I sifted through my mind to recall the last thing that had happened, but I came up blank. I tried to pull a familiar face out of my memory bank, but there was nothing. It was like going to the ATM only to find you’d somehow been wiped out overnight. And the bitch of it was, you couldn’t even remember what your balance was supposed to be.
I mean I knew stuff—general stuff. Like ATMs and pirate ships and amusement parks in a vague sort of way. I had basic concepts and all the tools with which to create a story of a life, just none of the actual details. It was like nothing had been written yet. I was notes on scraps of paper and pub napkins—weird little observations, images, scenery waiting to be formed into a coherent whole.
The sun sank a few inches lower in the sky, unlocking the mystery of what time of day it was. My head throbbed in echo to my racing heartbeat as if my heart had somehow decided to relocate to my skull. Why couldn’t it have been dawn? Everything was easier to cope with in the light. Even though I knew nothing else, somehow I knew that.
Why couldn’t I have stayed unconscious just a few more hours? Something—call it a sixth sense or generalized paranoia—told me I didn’t want to face what was out there at night.
I squinted into the dark bottom of the ship, looking for an unlikely flashlight. I had no supplies, no flashlight, and I had no idea where in the hell I was or how I got there.
“Hello?” I called out. I was unsure if yelling into the eerily non-fake jungle was a good thing or not but night was fast approaching, and I had a feeling some creepy crawly might eat me if I didn’t find more reasonable shelter. And dear God, please let me have been out here with someone.
I closed my eyes and hoped for some Amazon chick who knew how to navigate nature in all its many surly moods to just pop out at me with a giant machete and a friendly smile.
Pounding footsteps darted through undergrowth and brush, moving in my direction.
I shrank into the corner of the ship, unsure if I wanted whatever or whoever to find me now that I’d made my presence known.
“Elodie?”
The voice was male and urgent. Was that me? Elodie? I rolled that word around in my head a bit. Elodie. Elodie. I wasn’t sure if that sounded right or not. Did I look like an Elodie? I was struck with the sudden disturbing realization that I couldn’t remember what I looked like. Was that normal with amnesia? Did I have amnesia? Shit, for all I knew I’d come into the world fully formed in an amusement park pirate ship five minutes ago. It sure felt that way. Or maybe I was an alien sent here on some arcane fact-finding mission. At this point there wasn’t a lot I could objectively rule out.

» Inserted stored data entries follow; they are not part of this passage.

(** The key an update credits: [np.round(x_t,1)] followed by the two
    clamping tests of [update_histogram]. *)
Definition bin_of (x_t : float) : float :=
  let x_t := np_round1 x_t in
  let x_t := if PrimFloat.ltb x_t 0 then 0%float else x_t in
  if PrimFloat.ltb 10 x_t then 10%float else x_t.

(** Every weight multiplied by [1 - alpha], in binary64. *)
Definition decayed (alpha : float) (h : dict) : dict :=
  map (fun kv => (fst kv, PrimFloat.mul (snd kv) (PrimFloat.sub 1 alpha))) h.

(** The invariant of every Python [dict] with numeric keys: no key is a
    NaN and no two keys are equal. *)
Fixpoint wf_dict (d : dict) : bool :=
  match d with
  | [] => true
  | (k, _) :: d' =>
      PrimFloat.eqb k k
      && negb (existsb (fun k' => PrimFloat.eqb k' k || PrimFloat.eqb k k')
                       (keys d'))
      && wf_dict d'
  end.




(** [2^53]: the first float whose successor is 2 away. *)
Definition two53 : float := 9007199254740992%float.

End Binary64.

(* ================================================================== *)
(** * Part II: properties *)
(* ================================================================== *)

(** ** The error monad and the loops *)

Section Loops.

Context {A S : Type}.
Variable body : S -> A -> result S.

Lemma for_each_app (l1 l2 : list A) (s : S) :
  for_each body (l1 ++ l2) s = bind (for_each body l1 s) (for_each body l2).
Proof.
  revert s; induction l1 as [|a l1 IH]; intros s; simpl.
  - reflexivity.
  - destruct (body s a) as [s'|e]; simpl; [apply IH | reflexivity].
Qed.

Lemma for_each_snoc (l : list A) (a : A) (s s' : S) :
  for_each body l s = Ok s' ->
  for_each body (l ++ [a]) s = body s' a.
Proof.
  intros H. rewrite for_each_app, H. simpl.
  destruct (body s' a); reflexivity.
Qed.

End Loops.

Lemma getitem_nth {A : Type} (l : list A) (i : nat) (d : A) :
  (i < length l)%nat -> getitem l i = Ok (nth i l d).
Proof.
  intros Hi. unfold getitem.
  rewrite (nth_error_nth' l d Hi). reflexivity.
Qed.

Lemma last_is_nth (l : list Q) (d : Q) :
  last l d = nth (length l - 1) l d.
Proof.
  induction l as [|a [|b l] IH]; try reflexivity.
  change (last (a :: b :: l) d) with (last (b :: l) d).
  rewrite IH. simpl. rewrite Nat.sub_0_r. reflexivity.
Qed.

Lemma getlast_nth (l : list Q) (n : nat) :
  length l = Datatypes.S n -> getlast l = Ok (nth n l 0).
Proof.
  intros Hl. destruct l as [|a l]; [discriminate|].
  unfold getlast. rewrite last_is_nth, Hl.
  simpl. rewrite Nat.sub_0_r. reflexivity.
Qed.

Lemma append_loop body step lo n x_0 :
  appends body step lo n ->
  exists h, for_each body (seq lo n) [x_0] = Ok h
            /\ length h = Datatypes.S n
            /\ nth 0 h 0 = x_0
            /\ forall i, (i < n)%nat ->
                         nth (Datatypes.S i) h 0 = step (nth i h 0) (lo + i)%nat.
Proof.
  induction n as [|n IH]; intros Hb.
  - exists [x_0]. simpl. repeat split; intros; lia.
  - destruct IH as (h & Hrun & Hlen & H0 & Hrec).
    { intros h k p Hh Hp. apply Hb; [assumption | lia]. }
    exists (h ++ [step (nth n h 0) (lo + n)%nat]).
    rewrite seq_S, (for_each_snoc _ _ _ _ _ Hrun).
    split; [apply Hb; [assumption | lia]|].
    split; [rewrite length_app; simpl; lia|].
    split; [rewrite app_nth1 by lia; assumption|].
    intros i Hi. destruct (Nat.eq_dec i n) as [->|Hne].
    + rewrite app_nth2 by lia. rewrite Hlen, Nat.sub_diag. simpl.
      rewrite app_nth1 by lia. reflexivity.
    + rewrite !app_nth1 by lia. apply Hrec. lia.
Qed.

(** ** Exponential average *)

(** What the code computes: the state appended in iteration [p] combines
    the previous state with [x[p]], and iteration [p] fills [h[p+1]]. *)
Lemma exponential_average_run (x_0 : Q) (xs : list Q) (alpha : Q) :
  exists h, exponential_average (x_0 :: xs) alpha = Ok h
            /\ length h = length (x_0 :: xs)
            /\ nth 0 h 0 = x_0
            /\ forall p, (p < length xs)%nat ->
                 nth (Datatypes.S p) h 0
                 = alpha * nth p h 0 + (1 - alpha) * nth p (x_0 :: xs) 0.
Proof.
  unfold exponential_average, range.
  rewrite (getitem_nth _ 0%nat 0) by (simpl; lia).
  cbn [bind nth length]. rewrite !Nat.sub_0_r.
  replace (Datatypes.S (length xs) - 1)%nat with (length xs) by lia.
  assert (Hb : appends
                 (fun h p =>
                    x_p <- getitem (x_0 :: xs) p ;;
                    h_last <- getlast h ;;
                    Ok (h ++ [alpha * h_last + (1 - alpha) * x_p]))
                 (exp_step alpha (x_0 :: xs)) 0 (length xs)).
  { intros h k p Hh Hp.
    rewrite (getitem_nth _ p 0) by (simpl; lia).
    rewrite (getlast_nth _ _ Hh). reflexivity. }
  destruct (append_loop _ _ _ _ x_0 Hb) as (h & Hrun & Hlen & H0 & Hrec).
  exists h. split; [exact Hrun|]. split; [simpl; lia|]. split; [exact H0|].
  intros p Hp. rewrite (Hrec p Hp). reflexivity.
Qed.

(** C1.  The combination the text gives is
    [h_p = alpha*h_{p-1} + (1-alpha)*x_p]; the loop of
    [exponential_average] reads [x[p]] while it fills [h[p+1]], so the
    state of a step is built from the input of the step before.  On
    [x = [1, 2, 4]] with [alpha = 1/2] the second state is
    [1/2*1 + 1/2*1 = 1], where the stated recurrence gives
    [1/2*1 + 1/2*2 = 3/2].  The first part is the recurrence the code
    does satisfy, with list indices from 0. *)
Theorem exponential_average_lags_input :
  (forall x_0 xs alpha, exists h,
      exponential_average (x_0 :: xs) alpha = Ok h
      /\ nth 0 h 0 = x_0
      /\ forall p, (p < length xs)%nat ->
                   nth (Datatypes.S p) h 0
                   = alpha * nth p h 0 + (1 - alpha) * nth p (x_0 :: xs) 0)
  /\ (exists h, exponential_average [1; 2; 4] (1 # 2) = Ok h
                /\ nth 1 h 0 == 1
                /\ ~ nth 1 h 0
                     == (1 # 2) * nth 0 h 0 + (1 - (1 # 2)) * nth 1 [1; 2; 4] 0).
Proof.
  split.
  - intros x_0 xs alpha.
    destruct (exponential_average_run x_0 xs alpha)
      as (h & Hrun & _ & H0 & Hrec).
    exists h. split; [exact Hrun|]. split; [exact H0 | exact Hrec].
  - eexists. split; [vm_compute; reflexivity|].
    split; [reflexivity | discriminate].
Qed.

(** C6.  With [alpha = 1] every state equals the first one.  With
    [alpha = 0] the code does not pass the input through: state [p+1]
    equals input [p], one step late, and on [x = [3, 5]] the second state
    is [3], not [5]. *)
Theorem exponential_average_boundary_alphas :
  (forall x_0 xs, exists h,
      exponential_average (x_0 :: xs) 1 = Ok h
      /\ forall p, (p < length h)%nat -> nth p h 0 == x_0)
  /\ (forall x_0 xs, exists h,
         exponential_average (x_0 :: xs) 0 = Ok h
         /\ forall p, (p < length xs)%nat ->
                      nth (Datatypes.S p) h 0 == nth p (x_0 :: xs) 0)
  /\ (exists h, exponential_average [3; 5] 0 = Ok h
                /\ nth 1 h 0 == 3
                /\ ~ nth 1 h 0 == nth 1 [3; 5] 0).
Proof.
  split; [|split].
  - intros x_0 xs.
    destruct (exponential_average_run x_0 xs 1) as (h & Hrun & Hlen & H0 & Hrec).
    exists h. split; [exact Hrun|].
    intros p. induction p as [|p IH]; intros Hp.
    + rewrite H0. reflexivity.
    + rewrite Hrec by (simpl in Hlen; lia).
      rewrite IH by lia. ring.
  - intros x_0 xs.
    destruct (exponential_average_run x_0 xs 0) as (h & Hrun & Hlen & H0 & Hrec).
    exists h. split; [exact Hrun|].
    intros p Hp. rewrite (Hrec p Hp). ring.
  - eexists. split; [vm_compute; reflexivity|].
    split; [reflexivity | discriminate].
Qed.

(** ** Running maximum *)

Lemma running_maximum_run (x_0 : Q) (xs : list Q) :
  exists h, running_maximum (x_0 :: xs) = Ok h
            /\ length h = length (x_0 :: xs)
            /\ nth 0 h 0 = x_0
            /\ forall p, (p < length xs)%nat ->
                 nth (Datatypes.S p) h 0
                 = Qmax (nth p h 0) (nth (Datatypes.S p) (x_0 :: xs) 0).
Proof.
  unfold running_maximum, range.
  rewrite (getitem_nth _ 0%nat 0) by (simpl; lia).
  cbn [bind nth length].
  replace (Datatypes.S (length xs) - 1)%nat with (length xs) by lia.
  assert (Hb : appends
                 (fun h p =>
                    ave <- getlast h ;;
                    x_p <- getitem (x_0 :: xs) p ;;
                    Ok (h ++ [Qmax ave x_p]))
                 (fun ave p => Qmax ave (nth p (x_0 :: xs) 0))
                 1 (length xs)).
  { intros h k p Hh Hp.
    rewrite (getlast_nth _ _ Hh).
    cbn [bind]. rewrite (getitem_nth _ p 0) by (simpl; lia).
    reflexivity. }
  destruct (append_loop _ _ _ _ x_0 Hb) as (h & Hrun & Hlen & H0 & Hrec).
  exists h. split; [exact Hrun|]. split; [simpl; lia|]. split; [exact H0|].
  intros p Hp. rewrite (Hrec p Hp). reflexivity.
Qed.

(** C7.  On a non-empty input the running-maximum loop returns a history
    that never decreases: each state is at least the state before it. *)
Theorem running_maximum_monotone (x : list Q) :
  x <> [] ->
  exists h, running_maximum x = Ok h
            /\ length h = length x
            /\ forall p, (Datatypes.S p < length h)%nat ->
                         nth p h 0 <= nth (Datatypes.S p) h 0.
Proof.
  intros Hx. destruct x as [|x_0 xs]; [contradiction|].
  destruct (running_maximum_run x_0 xs) as (h & Hrun & Hlen & H0 & Hrec).
  exists h. split; [exact Hrun|]. split; [exact Hlen|].
  intros p Hp. rewrite Hrec by (simpl in Hlen; lia).
  apply Q.le_max_l.
Qed.

Lemma running_maximum_monotone_witness :
  exists h, running_maximum [0; 1; -1; 3; 1] = Ok h
            /\ length h = 5%nat
            /\ forall p, (Datatypes.S p < length h)%nat ->
                         nth p h 0 <= nth (Datatypes.S p) h 0.
Proof.
  apply (running_maximum_monotone [0; 1; -1; 3; 1]). discriminate.
Defined.

(** ** Zero crossings *)

Lemma zero_cross_counter_cases (x_t x_t_minus_1 : Q) :
  (straddles x_t_minus_1 x_t /\ zero_cross_counter x_t x_t_minus_1 = 1%Z)
  \/ (~ straddles x_t_minus_1 x_t /\ zero_cross_counter x_t x_t_minus_1 = 0%Z).
Proof.
  unfold zero_cross_counter, straddles.
  destruct (Qle_bool 0 x_t_minus_1) eqn:E1, (Qle_bool x_t 0) eqn:E2,
           (Qle_bool x_t_minus_1 0) eqn:E3, (Qle_bool 0 x_t) eqn:E4;
    cbn [andb orb];
    repeat match goal with
           | H : Qle_bool _ _ = true |- _ => apply Qle_bool_iff in H
           | H : Qle_bool _ _ = false |- _ =>
               apply not_true_iff_false in H; rewrite Qle_bool_iff in H
           end;
    first [ left; split; [tauto | reflexivity]
          | right; split; [tauto | reflexivity] ].
Qed.

(** C3.  [zero_cross_counter] returns 1 exactly on the pairs that straddle
    zero under non-strict inequalities and 0 on all others; an exact zero
    counts on either side, so two consecutive zeros are a crossing; and on
    [[0, 1, -1, 0, 1]] each of the four consecutive pairs adds 1. *)
Theorem zero_cross_counter_non_strict :
  (forall x_t x_t_minus_1,
      (zero_cross_counter x_t x_t_minus_1 = 1%Z <-> straddles x_t_minus_1 x_t)
      /\ (zero_cross_counter x_t x_t_minus_1 = 0%Z <-> ~ straddles x_t_minus_1 x_t))
  /\ (forall x_t, zero_cross_counter x_t 0 = 1%Z /\ zero_cross_counter 0 x_t = 1%Z)
  /\ zero_cross_counter 0 0 = 1%Z
  /\ map (fun t => zero_cross_counter (nth t [0; 1; -1; 0; 1] 0)
                                      (nth (t - 1) [0; 1; -1; 0; 1] 0))
         (range 1 5)
     = [1; 1; 1; 1]%Z
  /\ zero_cross_history [0; 1; -1; 0; 1] = Ok [0; 1; 2; 3; 4].
Proof.
  assert (Hiff : forall x_t x_t_minus_1,
      (zero_cross_counter x_t x_t_minus_1 = 1%Z <-> straddles x_t_minus_1 x_t)
      /\ (zero_cross_counter x_t x_t_minus_1 = 0%Z <-> ~ straddles x_t_minus_1 x_t)).
  { intros x_t x_t_minus_1.
    destruct (zero_cross_counter_cases x_t x_t_minus_1) as [[Hs Hc]|[Hs Hc]];
      rewrite Hc; repeat split; intros; try tauto; try discriminate. }
  split; [exact Hiff|].
  split.
  - intros x_t. split; apply Hiff; unfold straddles.
    + destruct (Qlt_le_dec x_t 0) as [Hlt|Hge].
      * left. split; [apply Qle_refl | apply Qlt_le_weak; exact Hlt].
      * right. split; [apply Qle_refl | exact Hge].
    + destruct (Qlt_le_dec x_t 0) as [Hlt|Hge].
      * right. split; [apply Qlt_le_weak; exact Hlt | apply Qle_refl].
      * left. split; [exact Hge | apply Qle_refl].
  - repeat split; reflexivity.
Qed.

Lemma zero_cross_counter_non_strict_witness :
  zero_cross_counter 0 0 = 1%Z /\ zero_cross_counter (1 # 2) 3 = 0%Z.
Proof.
  split.
  - apply (proj1 zero_cross_counter_non_strict 0 0).
    left. split; apply Qle_refl.
  - apply (proj1 zero_cross_counter_non_strict (1 # 2) 3).
    intros [[_ H]|[H _]]; vm_compute in H; apply H; reflexivity.
Defined.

The man burst out of the foliage, breathing hard. “Elodie, thank God you’re awake.”
I remained frozen in the corner, watching him. There was no internal memory jog, no mental spark. I mean, he didn’t look like a serial killer or escaped prisoner or anything, so that was something. Just a regular guy. Athletic. Tan. Good looking, but not absurdly so. Nice voice. If this guy was on my side, I might be okay.
Were there sides here?
His eyes held worry as he approached the edge of the ship. “Do you remember what happened?”
I shook my head. I was afraid to tell him I didn’t recognize my own name, didn’t know what I looked like, didn’t know him. He might not take that well. If we had some sort of involved relationship, that is. I’m not sure how I knew men could be weird about stuff like that, but somehow at that moment it felt really true.
“I was afraid to move you,” he continued, oblivious to my total lack of back story. “I told you not to climb on the ship. It wasn’t stable enough.”
“I-I’m sorry,” I said. My voice croaked, and my throat felt like sandpaper. I felt as if my mouth hadn’t formed words for thousands of years.
“Can you stand? We need to get back to the castle.”
The castle?
The stranger’s eyes narrowed. “Elodie, what do you remember? Be honest. You’re safe here.”
We must be using different definitions of the word safe.
“Well?” he prodded.
“Nothing. I don’t remember anything.”
“What do you mean you don’t remember anything? What’s the first thing you remember?”